Wheat and Cotton Prices Should Stay Strong

December 27, 2010 06:20 AM
Wheat and cotton growers can look forward to strong prices at least through winter, and cotton prospects look favorable through 2011.
USDA's December supply-demand estimates put this season's ending stocks of all wheat at 858 million bushels and the season-average farm price at $5.30 to $5.70/bu. Unfavorable weather in major exporting countries tightened supplies and drove up premiums for milling-quality wheat.
Cotton prices soared in recent months to more than $1/lb. after dwindling stocks in recent seasons collided with rising demand. USDA projects the 2010-11 average farm price at 76 to 86 cents per pound, up from 62.9 cents last season and 47.8 cents of 2008-09.
Competition for acreage will keep prices strong this winter for cotton, corn, and soybeans, and those will buoy wheat prices, says Tim Emslie, research manager at Country Hedging, St. Paul. "Cotton is doing the most work on the price side." Emslie says that as of mid-December, the most probable price for the nearby Kansas City wheat contract in March is $8.48/bu., up from November's three-month outlook for $7.60. 

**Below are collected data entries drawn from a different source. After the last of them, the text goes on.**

(* ===== verification/Effects.v ===== *)
(** Programs that talk to the outside world.

    [eff R A] is a program that issues commands [c] and continues with an answer
    of type [R c].  [wp] says what holds of every run whatever the answers are,
    with a condition that holds after every command, so that a run may also stop
    anywhere.  A [world] is a number of programs that share a state; [step] lets
    one of them perform one command, so that lists of steps are all the
    interleavings. *)

From stdpp Require Import base numbers list.
From S2P Require Import Prelude.

(** ** Programs *)

Inductive eff {C : Type} (R : C → Type) (A : Type) : Type :=
| Done (a : A)
| Do (c : C) (k : R c → eff R A).
Arguments Done {C R A} a.
Arguments Do {C R A} c k.

#[export] Instance eff_ret {C} (R : C → Type) : MRet (eff R) := λ A, Done.

#[export] Instance eff_bind {C} (R : C → Type) : MBind (eff R) := λ A B f,
  fix bind p := match p with Done a => f a | Do c k => Do c (λ x, bind (k x)) end.

#[export] Instance eff_fmap {C} (R : C → Type) : FMap (eff R) := λ A B f p, p ≫= λ a, Done (f a).

Definition perform {C} {R : C → Type} (c : C) : eff R (R c) := Do c Done.
Arguments perform {C R} c : simpl never.

(** A command with the answer it got. *)
Record event {C} (R : C → Type) := Ev { ev_cmd : C; ev_answer : R ev_cmd }.
Arguments Ev {C R} ev_cmd ev_answer.
Arguments ev_cmd {C R} e.
Arguments ev_answer {C R} e.

(** ** Every run of a program *)

Section wp.
Context {C : Type} {R : C → Type}.
Implicit Types (tr : list (event R)) (I : list (event R) → Prop).

(** Every run of [p] after the events [tr] keeps [I] after each command and
    ends in a result that satisfies [Φ] together with all the events. *)
Fixpoint wp {A} (p : eff R A) I (Φ : list (event R) → A → Prop) tr : Prop :=
  I tr ∧ match p with
         | Done a => Φ tr a
         | Do c k => ∀ x, wp (k x) I Φ (tr ++ [Ev c x])
         end.

Lemma wp_here {A} (p : eff R A) I Φ tr : wp p I Φ tr → I tr.
Proof. destruct p; by intros []. Qed.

Canadian Wheat Board market analyst Neil Townsend says wheat prices surged despite a lack of what he calls extraordinary demand. He thinks the most likely source of extraordinary demand for 2011-12 is Iran. "It's dry there now, and they just got their crop in. When they do import, it tends to be in significant amounts," he says.
The U.S. ethanol blenders' tax credit gives a big boost to wheat prices for calendar year 2011. "So in 2011, ethanol producers likely will produce as much as they can to collect on that credit," he says.
U.S. winter wheat went into dormancy with only 47% of the crop rated good to excellent at the end of November. "It will be a challenge to find perfect weather to improve it when the crop breaks dormancy," says Tim Hannagan, analyst at PFGBest, Chicago. He expects high-protein milling wheat to stay tight.
For cotton, the surge in farm prices from less than 50 cents cents to more than $1/lb. likely will pull 1 million to 2 million acres back into cotton this year.
"It's just amazing how fast we have gone from feast to famine," says Jobe Moss, broker at Moss Capital Management in Lubbock, Texas. "In 2009, we didn't consume textiles. As we moved further down the road, we found we still needed underwear and shirts. We have created tremendous, pent-up demand, coupled with the continuing emergence of China and India." Industry buying habits have changed. "We have been moving from just-in-time buying to planning for a rainy day. I think that has created demand across all fronts for commodities." Now index funds with no position limits have put cotton and other commodities on their buying lists.

Moss expects cotton prices to be volatile, mainly in a range of 75 cents to $1 for the next two years. "But even though it's going to be volatile, at $500 per bale, you get two or three of these per acre, and irrigated farmers will grow three or four bales per acre," says Moss. "You're talking about making a lot of money."